* **Exercise**
Copy each line of the records below, from the first through the one that contains "start time are arguments. *)", exactly as written.

(Saved data entries)
(* ===== verification/Registrations.v ===== *)
(** * Registrations (internal/core/store.go, internal/core/liveness.go)

    Register, the renewal and the retirement of a session, and the sweep that keeps the
    sessions whose host process still runs.  The file system, Git and the process table are
    not part of the repository: a resolved directory, a discovered repository and a process's
    start time are arguments. *)

From S2P Require Import Prelude GoString Schema Sql Label Fixture Storage Names Messages Sessions Cycles Launches Succession.
Open Scope Z_scope.

(** ** Validation *)

Definition control_byte (a : ascii) : bool := (code a <? 32) || (code a =? 127).
Definition is_abs (path : string) : bool := has_prefix path "/".
(** platform.CleanAbsolutePath *)
Definition CleanAbsolutePath (path : string) : bool :=
  is_abs path && bool_decide (clean (to_bytes path) = to_bytes path) && (len path <=? 4096) && negb (existsb control_byte (to_bytes path)).

(** [TmuxPane.valid] *)
Definition pane_id (s : string) : bool :=
  match to_bytes s with
  | a :: digits => bool_decide (a = "%"%char) && bool_decide (1 ≤ length digits ≤ 9)%nat && forallb is_digit digits
  | [] => false
  end.
Definition pane_valid (pane : option (string * string * string)) : bool :=
  match pane with
  | None => true
  | Some (socket, p, executable) => pane_id p && CleanAbsolutePath socket && (seqb executable "" || CleanAbsolutePath executable)
  end.

Definition line_chars : list ascii := [nul; chr 13; chr 10].
Definition path_text (path : string) : bool := (len path <=? 4096) && negb (contains_any path line_chars).

Definition register_valid (r : Registration) : bool :=
  validKey (rg_Family r) (rg_ID r) && (raw_bytes (rg_WakeTarget r) <=? 8192) && pane_valid (rg_Tmux r) &&
  negb (rg_Clear r && (negb (rg_ToolCall r) || negb (seqb (rg_Family r) "codex"))).

(** What the file system answers: the directory with its links resolved, and whether it is a
    directory *)
Record Directory := mkDirectory { d_path : string; d_is_dir : bool }.

(** [repository]: the common Git directory of a path *)
Definition repository (discover : string → result error string) (path : string) : result error string :=
  if is_abs path && path_text path then discover path else Err ErrInvalid.

(** The checks of [Register] before its transaction, in their order: the lifetime, the directory and the
    common Git directory *)
Definition register_checks (v : Settings) (resolved : option Directory) (discover : string → result error string) (r : Registration) :
    result error (Z * string * string) :=
  if negb (register_valid r) then Err ErrInvalid
  else match ttl v (rg_TTLSeconds r), resolved with
       | Some duration, Some d =>
           if negb (is_abs (rg_Directory r) && d_is_dir d && path_text (d_path d)) then Err ErrInvalid
           else
             match (if seqb (rg_Repository r) "" then Ok ""%string
                    else match repository discover (rg_Repository r) with
                         | Err e => Err e
                         | Ok common => match repository discover (d_path d) with
                                        | Err e => Err e
                                        | Ok of_dir => if seqb common of_dir then Ok common else Err ErrInvalid
                                        end
                         end) with
             | Err e => Err e
             | Ok common => if raw_valid (rg_WakeTarget r) then Ok (duration, d_path d, common) else Err ErrInvalid
             end
       | _, _ => Err ErrInvalid
       end.

(** ** Registration *)

Section registration.
Context `{SHA : Sha256}.
Variable processStart : Z → ProcessStart.

(** DeepSeek keeps command registration: no launch and no sub-agent. *)
Definition admit_launch (r : Registration) (directory : string) : tx (WakeTarget * string) :=
  if seqb (rg_Family r) "deepseek"
  then _ ← ensure (seqb (rg_LaunchID r) "" && negb (rg_Subagent r)) ErrInvalid; mret (raw_target (rg_WakeTarget r), ""%string)
  else admitLaunch r directory.

(** The INSERT with its ON CONFLICT: a session keeps its inbox, its cursors and its
    registration time, and stays a sub-agent. *)
Definition upsert (now duration : Z) (r : Registration) (common directory : string) (target : WakeTarget) (role : string) (h : host)
    (old : option SessionRow) : SessionRow :=
  match old with
  | None => mkSessionRow common directory target now now (now + duration) 0 0 1 0 0 "" 0 0 0 (rg_Subagent r) role
              (h_pid h) (h_start h) (h_socket h) (h_pane h) (h_executable h) None
  | Some o => mkSessionRow common directory target (s_registered_at o) now (now + duration) 0 (s_purge_at o) (s_revision o + 1)
                (s_last_seq o) (s_acked_through o) (s_acked_by o) (s_ack_mark o) (s_ack_mark_at o) (s_read_through o) (s_subagent o || rg_Subagent r) role
                (h_pid h) (h_start h) (h_socket h) (h_pane h) (h_executable h) (s_succession o)
  end.

(** A session's view, with whether another session holds its host *)
Definition viewed (now : Z) (k : Key) (at_host : bool) (s : State) : option Session :=
  (λ v, mkSession (ss_Key v) (ss_Repository v) (ss_Directory v) (ss_WakeTarget v) (ss_RegisteredAt v) (ss_RenewedAt v) (ss_ExpiresAt v)
     (ss_RetiredAt v) (ss_PurgeAt v) (ss_Revision v) (ss_State v) (ss_Name v) (ss_Alias v) (ss_Subagent v) (ss_Role v) (ss_Address v)
     (ss_HoldsAddress v) (ss_Conflict v) (ss_Fenced v) (ss_Succession v) at_host (ss_Liveness v)) <$> scanSession now k s.

Definition takes_part (r : Registration) : bool := rg_ToolCall r && (seqb (rg_Family r) "deepseek" || negb (seqb (rg_LaunchID r) "")).
Definition plain_registration (r : Registration) : bool := seqb (rg_LaunchID r) "" && negb (seqb (rg_Family r) "deepseek").

(** The succession of a registration: a result replaces the stored one, and a plain peer keeps
    none. *)
Definition record_succession (now guard : Z) (calls : toolCalls) (r : Registration) (common role : string) (subagent : bool) : tx unit :=
  let k := rg_key r in
  if takes_part r
  then succession ← succeed processStart now guard calls k common role subagent (rg_Clear r);
       match (succession : option Succession) with
       | Some x => update_session k (λ row, row <| s_succession := Some x |>)
       | None => mret tt
       end
  else when (plain_registration r) (update_session k (λ row, row <| s_succession := None |>)).

Definition registerTx (now guard : Z) (calls : toolCalls) (duration : Z) (directory common : string) (r : Registration) : tx Session :=
  let k := rg_key r in
  '(target, role) ← admit_launch r directory;
  old ← gets (λ s, sessions s !! k);
  let wasActive := from_option (active_row now) false (old : option SessionRow) in
  let h := if seqb (rg_LaunchID r) "" then mkHost 0 0 "" "" "" else recordHost processStart (hostPID target) (rg_Tmux r) in
  let row0 := upsert now duration r common directory target role h old in
  _ ← modify (λ s, s <| sessions := <[k := row0]> (sessions s) |>);
  _ ← assignNames now (mkParticipant (rg_Family r) (rg_ID r) common directory role (s_subagent row0) wasActive);
  _ ← record_succession now guard calls r common role (s_subagent row0);
  at_host ← hostHolder now k;
  o ← gets (viewed now k at_host);
  row (o : option Session) ErrMissing.

(** The tool call of a registration is in the daemon's memory once its launch is admitted,
    whatever becomes of the transaction. *)
Definition admitted_in (en : Engine) (r : Registration) (directory : string) (st : Store) : bool :=
  match enter ordinary en st with (Ok _, st1) => succeeds (admit_launch r directory) (tables st1) | _ => false end.

Definition Register (v : Settings) (resolved : option Directory) (discover : string → result error string) (now now_call at_ : Z)
    (en : Engine) (r : Registration) (st : Store) (calls : toolCalls) : result error Session * Store * toolCalls :=
  match register_checks v resolved discover r with
  | Err e => (Err e, st, calls)
  | Ok (duration, directory, common) =>
      let calls1 := if rg_ToolCall r && admitted_in en r directory st then ToolCall now_call (guard v) (rg_key r) calls else calls in
      (write (mkWrite ordinary false at_ None (λ _, None)) en (registerTx now (guard v) calls1 duration directory common r) st, calls1)
  end.

(** ** Renewal and retirement *)

Record Mutation := mkMutation { mu_Family : string; mu_ID : string; mu_IfRevision : Z; mu_TTLSeconds : Z }.

Definition state_text (st : SessionState) : string := match st with Active => "active" | Expired => "expired" | Retired => "retired" end.
Definition ended_with (k : Key) (c : cycleRow) : bool := seqb (c_Family c) (Family k) && (seqb (c_SessionID c) (ID k) || seqb (c_SuccessorID c) (ID k)).

(** A retained record from before launches becomes a plain peer. *)
Definition plain_peer (row : SessionRow) : SessionRow :=
  row <| s_role := ""%string |> <| s_host_pid := 0 |> <| s_host_start := 0 |> <| s_tmux_socket := ""%string |> <| s_tmux_pane := ""%string |>
    <| s_tmux_path := ""%string |> <| s_succession := None |>.

Definition mutateTx (now now_end duration : Z) (m : Mutation) (retire : bool) : tx Session :=
  let k := mkKey (mu_Family m) (mu_ID m) in
  o ← gets (scanSession now k);
  current ← row (o : option Session) ErrMissing;
  let active := bool_decide (ss_State current = Active) in
  _ ← ensure (active || retire) (SessionConflict (state_text (ss_State current)) (ss_Fenced current));
  _ ← ensure ((ss_Revision current =? mu_IfRevision m) && active) ErrConflict;
  if retire then
    _ ← update_session k (λ r, r <| s_retired_at := now |> <| s_revision := s_revision r + 1 |>);
    _ ← fenceCyclesTx now_end "retired" (ended_with k);
    o ← gets (scanSession now k);
    row (o : option Session) ErrMissing
  else
    let plain := negb (seqb (mu_Family m) "deepseek") && seqb (wt_launch_id (ss_WakeTarget current)) "" in
    _ ← when plain (update_session k plain_peer);
    _ ← update_session k (λ r, r <| s_renewed_at := now |> <| s_expires_at := now + duration |> <| s_revision := s_revision r + 1 |>);
    _ ← assignNames now (mkParticipant (mu_Family m) (mu_ID m) (ss_Repository current) (ss_Directory current)
                           (if plain then ""%string else ss_Role current) (ss_Subagent current) true);
    at_host ← hostHolder now k;
    o ← gets (viewed now k at_host);
    row (o : option Session) ErrMissing.

Definition Mutate (v : Settings) (now now_end at_ : Z) (audit : option PendingAudit) (en : Engine) (m : Mutation) (retire : bool) (st : Store) :
    result error Session * Store :=
  if negb (validKey (mu_Family m) (mu_ID m)) || (mu_IfRevision m <? 1) then (Err ErrInvalid, st)
  else match ttl v (mu_TTLSeconds m) with
       | None => (Err ErrInvalid, st)
       | Some duration => write (mkWrite control true at_ audit (λ _, None)) en (mutateTx now now_end duration m retire) st
       end.

(** ** Liveness *)

Definition workSweepInterval : Z := 30000.

(** The sessions that a sweep reads: active and launched, with a host record, no sub-agent *)
Definition candidate (now : Z) (_ : Key) (r : SessionRow) : bool :=
  active_row now r && negb (s_subagent r) && (0 <? s_host_pid r) && (0 <? s_host_start r) && launched r.
Definition host_runs (r : SessionRow) : bool :=
  match processStart (s_host_pid r) with StartedAt t => t =? s_host_start r | _ => false end.

(** The extension of one session: the row that was read, still active, at its revision *)
Definition extend (now lifetime : Z) (kr : Key * SessionRow) : tx unit :=
  update_session kr.1 (λ r,
    if (s_revision r =? s_revision kr.2) && (s_retired_at r =? 0) && negb (s_subagent r) && (now <? s_expires_at r) && (s_expires_at r <? now + lifetime) &&
       (s_host_pid r =? s_host_pid kr.2) && (s_host_start r =? s_host_start kr.2)
    then r <| s_expires_at := now + lifetime |> else r).

Definition due (lifetime : Z) (due_at : Key → Z) (kr : Key * SessionRow) : bool :=
  host_runs kr.2 && (s_expires_at kr.2 - due_at kr.1 <? Z.max (lifetime `quot` 2) (2 * workSweepInterval)).

(** [liveness]: when the sweep last read each host as running.  [read_at] is the clock at a
    session's read, [due_at] at its test, and [now_write] inside the write. *)
Definition verified (read_at : Key → Z) (rows : list (Key * SessionRow)) : gmap Key Z :=
  list_to_map ((λ kr, (kr.1, read_at kr.1)) <$> filter (λ kr, host_runs kr.2 = true) rows).
Definition MaintainLiveness (v : Settings) (now now_write at_ : Z) (read_at due_at : Key → Z) (en : Engine) (st st_write : Store) :
    result error unit * Store * gmap Key Z :=
  let lifetime := LifetimeSeconds v * 1000 in
  let rows := select (candidate now) (sessions (tables st)) in
  let found := filter (λ kr, due lifetime due_at kr = true) rows in
  (if bool_decide (found = []) then (Ok tt, st_write)
   else write (mkWrite control false at_ None (λ _, None)) en (each found (extend now_write lifetime)) st_write,
   verified read_at rows).
End registration.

* **Answer**
(* ===== verification/Registrations.v ===== *)
(** * Registrations (internal/core/store.go, internal/core/liveness.go)

    Register, the renewal and the retirement of a session, and the sweep that keeps the
    sessions whose host process still runs.  The file system, Git and the process table are
    not part of the repository: a resolved directory, a discovered repository and a process's
    start time are arguments. *)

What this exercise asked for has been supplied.